┌────────

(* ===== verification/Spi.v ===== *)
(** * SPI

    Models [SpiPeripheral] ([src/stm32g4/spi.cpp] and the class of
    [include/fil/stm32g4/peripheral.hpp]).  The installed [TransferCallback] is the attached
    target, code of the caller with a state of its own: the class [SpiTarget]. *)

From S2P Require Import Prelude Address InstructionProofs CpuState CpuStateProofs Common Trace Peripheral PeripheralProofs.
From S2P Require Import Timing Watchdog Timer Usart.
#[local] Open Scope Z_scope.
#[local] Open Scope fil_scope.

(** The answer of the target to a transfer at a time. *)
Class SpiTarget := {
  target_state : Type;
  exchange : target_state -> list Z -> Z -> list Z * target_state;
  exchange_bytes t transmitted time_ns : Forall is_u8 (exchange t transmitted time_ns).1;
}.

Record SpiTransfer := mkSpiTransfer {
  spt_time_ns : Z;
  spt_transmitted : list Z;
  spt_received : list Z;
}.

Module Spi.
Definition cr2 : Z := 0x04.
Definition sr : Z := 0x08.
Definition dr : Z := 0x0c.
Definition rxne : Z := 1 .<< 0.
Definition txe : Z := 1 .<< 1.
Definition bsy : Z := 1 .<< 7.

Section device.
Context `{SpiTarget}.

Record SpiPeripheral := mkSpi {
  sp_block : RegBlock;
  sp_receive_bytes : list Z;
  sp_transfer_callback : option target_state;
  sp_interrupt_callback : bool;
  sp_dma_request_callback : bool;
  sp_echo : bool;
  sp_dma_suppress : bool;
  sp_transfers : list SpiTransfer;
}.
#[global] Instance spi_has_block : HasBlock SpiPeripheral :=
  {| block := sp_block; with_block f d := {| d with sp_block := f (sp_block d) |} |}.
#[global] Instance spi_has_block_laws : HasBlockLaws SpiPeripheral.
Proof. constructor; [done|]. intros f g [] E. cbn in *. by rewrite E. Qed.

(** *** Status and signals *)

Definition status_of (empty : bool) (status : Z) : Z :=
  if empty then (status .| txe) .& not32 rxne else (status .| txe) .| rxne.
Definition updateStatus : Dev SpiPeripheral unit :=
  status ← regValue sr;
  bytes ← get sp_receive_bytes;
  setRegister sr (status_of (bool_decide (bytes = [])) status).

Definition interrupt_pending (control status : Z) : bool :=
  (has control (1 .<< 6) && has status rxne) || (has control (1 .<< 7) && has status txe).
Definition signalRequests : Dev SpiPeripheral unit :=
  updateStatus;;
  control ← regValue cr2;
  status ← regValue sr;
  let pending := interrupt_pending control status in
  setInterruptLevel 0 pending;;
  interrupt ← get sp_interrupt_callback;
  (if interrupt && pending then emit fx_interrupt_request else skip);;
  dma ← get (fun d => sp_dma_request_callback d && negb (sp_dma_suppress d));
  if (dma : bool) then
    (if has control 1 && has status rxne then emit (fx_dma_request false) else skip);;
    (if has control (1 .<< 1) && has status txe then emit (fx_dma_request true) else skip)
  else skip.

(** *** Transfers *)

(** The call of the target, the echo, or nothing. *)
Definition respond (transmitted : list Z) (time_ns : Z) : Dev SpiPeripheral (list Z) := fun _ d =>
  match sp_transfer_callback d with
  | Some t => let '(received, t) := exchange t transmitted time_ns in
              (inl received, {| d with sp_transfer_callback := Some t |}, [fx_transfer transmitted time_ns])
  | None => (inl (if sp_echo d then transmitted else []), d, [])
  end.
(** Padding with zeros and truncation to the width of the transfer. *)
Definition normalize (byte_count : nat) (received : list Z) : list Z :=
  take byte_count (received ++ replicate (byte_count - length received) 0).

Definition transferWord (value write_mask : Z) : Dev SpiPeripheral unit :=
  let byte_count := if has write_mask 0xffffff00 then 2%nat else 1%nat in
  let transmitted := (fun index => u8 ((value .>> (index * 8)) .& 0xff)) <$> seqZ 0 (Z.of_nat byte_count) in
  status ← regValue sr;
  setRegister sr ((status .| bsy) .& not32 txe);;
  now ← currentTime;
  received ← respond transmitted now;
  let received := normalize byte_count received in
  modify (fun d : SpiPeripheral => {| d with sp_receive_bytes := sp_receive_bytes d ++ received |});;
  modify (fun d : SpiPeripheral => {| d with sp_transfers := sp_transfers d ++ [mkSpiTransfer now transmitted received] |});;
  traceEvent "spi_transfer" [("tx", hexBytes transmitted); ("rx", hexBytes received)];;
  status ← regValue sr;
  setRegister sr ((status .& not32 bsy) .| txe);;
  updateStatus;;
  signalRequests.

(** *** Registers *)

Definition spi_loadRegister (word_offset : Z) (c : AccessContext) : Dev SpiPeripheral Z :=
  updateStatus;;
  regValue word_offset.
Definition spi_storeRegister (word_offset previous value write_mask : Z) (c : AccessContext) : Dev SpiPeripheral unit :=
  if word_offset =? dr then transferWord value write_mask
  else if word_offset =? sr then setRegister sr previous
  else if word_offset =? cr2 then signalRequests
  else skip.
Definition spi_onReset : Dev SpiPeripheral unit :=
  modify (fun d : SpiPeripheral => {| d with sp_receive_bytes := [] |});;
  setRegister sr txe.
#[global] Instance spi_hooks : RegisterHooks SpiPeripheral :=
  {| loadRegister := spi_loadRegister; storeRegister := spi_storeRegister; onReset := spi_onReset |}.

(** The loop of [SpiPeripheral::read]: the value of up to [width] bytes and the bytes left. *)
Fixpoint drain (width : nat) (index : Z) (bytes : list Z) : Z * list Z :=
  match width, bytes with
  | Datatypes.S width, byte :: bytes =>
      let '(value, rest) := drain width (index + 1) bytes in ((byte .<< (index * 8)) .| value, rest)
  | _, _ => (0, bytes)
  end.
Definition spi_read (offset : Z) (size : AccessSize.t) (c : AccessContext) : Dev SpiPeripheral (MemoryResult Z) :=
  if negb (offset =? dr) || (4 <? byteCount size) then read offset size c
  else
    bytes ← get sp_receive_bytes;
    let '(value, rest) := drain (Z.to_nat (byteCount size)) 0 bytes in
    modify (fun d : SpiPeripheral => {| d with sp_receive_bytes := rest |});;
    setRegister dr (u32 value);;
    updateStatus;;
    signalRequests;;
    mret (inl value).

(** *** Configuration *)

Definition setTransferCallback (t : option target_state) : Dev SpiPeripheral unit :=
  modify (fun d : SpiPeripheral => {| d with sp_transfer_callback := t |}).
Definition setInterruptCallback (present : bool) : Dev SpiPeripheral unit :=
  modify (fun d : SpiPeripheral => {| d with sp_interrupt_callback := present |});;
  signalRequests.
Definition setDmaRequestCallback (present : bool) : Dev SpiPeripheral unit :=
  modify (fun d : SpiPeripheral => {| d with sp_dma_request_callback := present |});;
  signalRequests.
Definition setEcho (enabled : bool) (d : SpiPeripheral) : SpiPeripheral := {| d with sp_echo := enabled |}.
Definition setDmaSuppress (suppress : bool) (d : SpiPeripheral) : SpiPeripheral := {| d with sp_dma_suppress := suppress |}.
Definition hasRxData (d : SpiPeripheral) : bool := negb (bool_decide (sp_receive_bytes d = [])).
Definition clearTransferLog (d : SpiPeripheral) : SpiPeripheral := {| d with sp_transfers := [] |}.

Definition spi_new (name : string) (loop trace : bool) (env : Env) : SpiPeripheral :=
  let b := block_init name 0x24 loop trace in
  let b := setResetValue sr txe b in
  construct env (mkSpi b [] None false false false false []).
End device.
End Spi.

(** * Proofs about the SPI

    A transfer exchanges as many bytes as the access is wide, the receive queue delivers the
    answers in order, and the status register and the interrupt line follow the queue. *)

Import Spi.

└────────
┌────────

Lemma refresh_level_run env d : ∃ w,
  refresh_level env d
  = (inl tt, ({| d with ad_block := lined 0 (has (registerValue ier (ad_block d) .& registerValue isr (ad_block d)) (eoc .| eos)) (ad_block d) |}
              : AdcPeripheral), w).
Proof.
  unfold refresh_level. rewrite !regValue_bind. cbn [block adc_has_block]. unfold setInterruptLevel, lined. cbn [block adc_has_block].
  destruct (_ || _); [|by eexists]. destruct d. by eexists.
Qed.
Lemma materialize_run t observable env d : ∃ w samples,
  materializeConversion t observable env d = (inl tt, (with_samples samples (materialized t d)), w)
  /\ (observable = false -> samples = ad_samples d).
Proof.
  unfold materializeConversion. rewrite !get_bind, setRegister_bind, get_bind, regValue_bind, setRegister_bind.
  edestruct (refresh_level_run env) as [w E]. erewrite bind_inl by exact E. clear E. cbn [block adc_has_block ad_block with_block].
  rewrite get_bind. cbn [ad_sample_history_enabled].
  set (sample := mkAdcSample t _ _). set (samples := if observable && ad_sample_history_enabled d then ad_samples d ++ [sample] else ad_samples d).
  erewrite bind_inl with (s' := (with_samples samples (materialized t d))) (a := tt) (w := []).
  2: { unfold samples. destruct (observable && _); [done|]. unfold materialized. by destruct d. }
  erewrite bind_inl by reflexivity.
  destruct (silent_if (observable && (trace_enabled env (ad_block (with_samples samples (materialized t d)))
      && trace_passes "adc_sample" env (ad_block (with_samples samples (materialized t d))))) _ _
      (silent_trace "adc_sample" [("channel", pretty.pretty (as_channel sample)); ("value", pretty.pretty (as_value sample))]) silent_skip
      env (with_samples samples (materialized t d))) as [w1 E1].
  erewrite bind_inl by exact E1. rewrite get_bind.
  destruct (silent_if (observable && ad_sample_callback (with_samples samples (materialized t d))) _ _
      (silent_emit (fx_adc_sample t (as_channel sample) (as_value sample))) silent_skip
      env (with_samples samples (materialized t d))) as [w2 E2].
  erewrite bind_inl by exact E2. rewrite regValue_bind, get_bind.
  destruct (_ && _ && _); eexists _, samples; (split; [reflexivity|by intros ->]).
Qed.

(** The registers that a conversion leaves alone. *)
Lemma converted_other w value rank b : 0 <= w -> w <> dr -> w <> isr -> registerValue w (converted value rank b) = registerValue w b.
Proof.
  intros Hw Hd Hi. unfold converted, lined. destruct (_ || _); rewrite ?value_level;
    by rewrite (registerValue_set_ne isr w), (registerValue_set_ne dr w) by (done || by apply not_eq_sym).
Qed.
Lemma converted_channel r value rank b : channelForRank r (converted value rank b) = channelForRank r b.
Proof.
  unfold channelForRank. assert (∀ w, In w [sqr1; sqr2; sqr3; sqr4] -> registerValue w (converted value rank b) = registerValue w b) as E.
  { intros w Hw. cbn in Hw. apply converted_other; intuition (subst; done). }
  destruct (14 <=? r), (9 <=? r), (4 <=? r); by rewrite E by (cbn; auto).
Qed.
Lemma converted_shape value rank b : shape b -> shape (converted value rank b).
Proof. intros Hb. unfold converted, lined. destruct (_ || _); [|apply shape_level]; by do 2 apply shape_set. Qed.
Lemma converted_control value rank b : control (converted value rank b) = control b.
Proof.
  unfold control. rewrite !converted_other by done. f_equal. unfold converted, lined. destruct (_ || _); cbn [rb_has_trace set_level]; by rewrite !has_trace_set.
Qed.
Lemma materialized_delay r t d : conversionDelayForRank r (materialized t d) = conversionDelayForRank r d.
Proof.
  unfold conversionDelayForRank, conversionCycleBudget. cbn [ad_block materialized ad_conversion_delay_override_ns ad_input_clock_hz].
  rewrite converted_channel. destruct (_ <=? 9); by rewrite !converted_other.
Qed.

└────────

In the listing above, locate the line containing "(* ===== verification/Spi.v ===== *)" and the line containing "From S2P Require Import Timing". Extract those two lines and every line between them, exactly as written, and only those.

**Result:**
(* ===== verification/Spi.v ===== *)
(** * SPI

    Models [SpiPeripheral] ([src/stm32g4/spi.cpp] and the class of
    [include/fil/stm32g4/peripheral.hpp]).  The installed [TransferCallback] is the attached
    target, code of the caller with a state of its own: the class [SpiTarget]. *)

From S2P Require Import Prelude Address InstructionProofs CpuState CpuStateProofs Common Trace Peripheral PeripheralProofs.
From S2P Require Import Timing Watchdog Timer Usart.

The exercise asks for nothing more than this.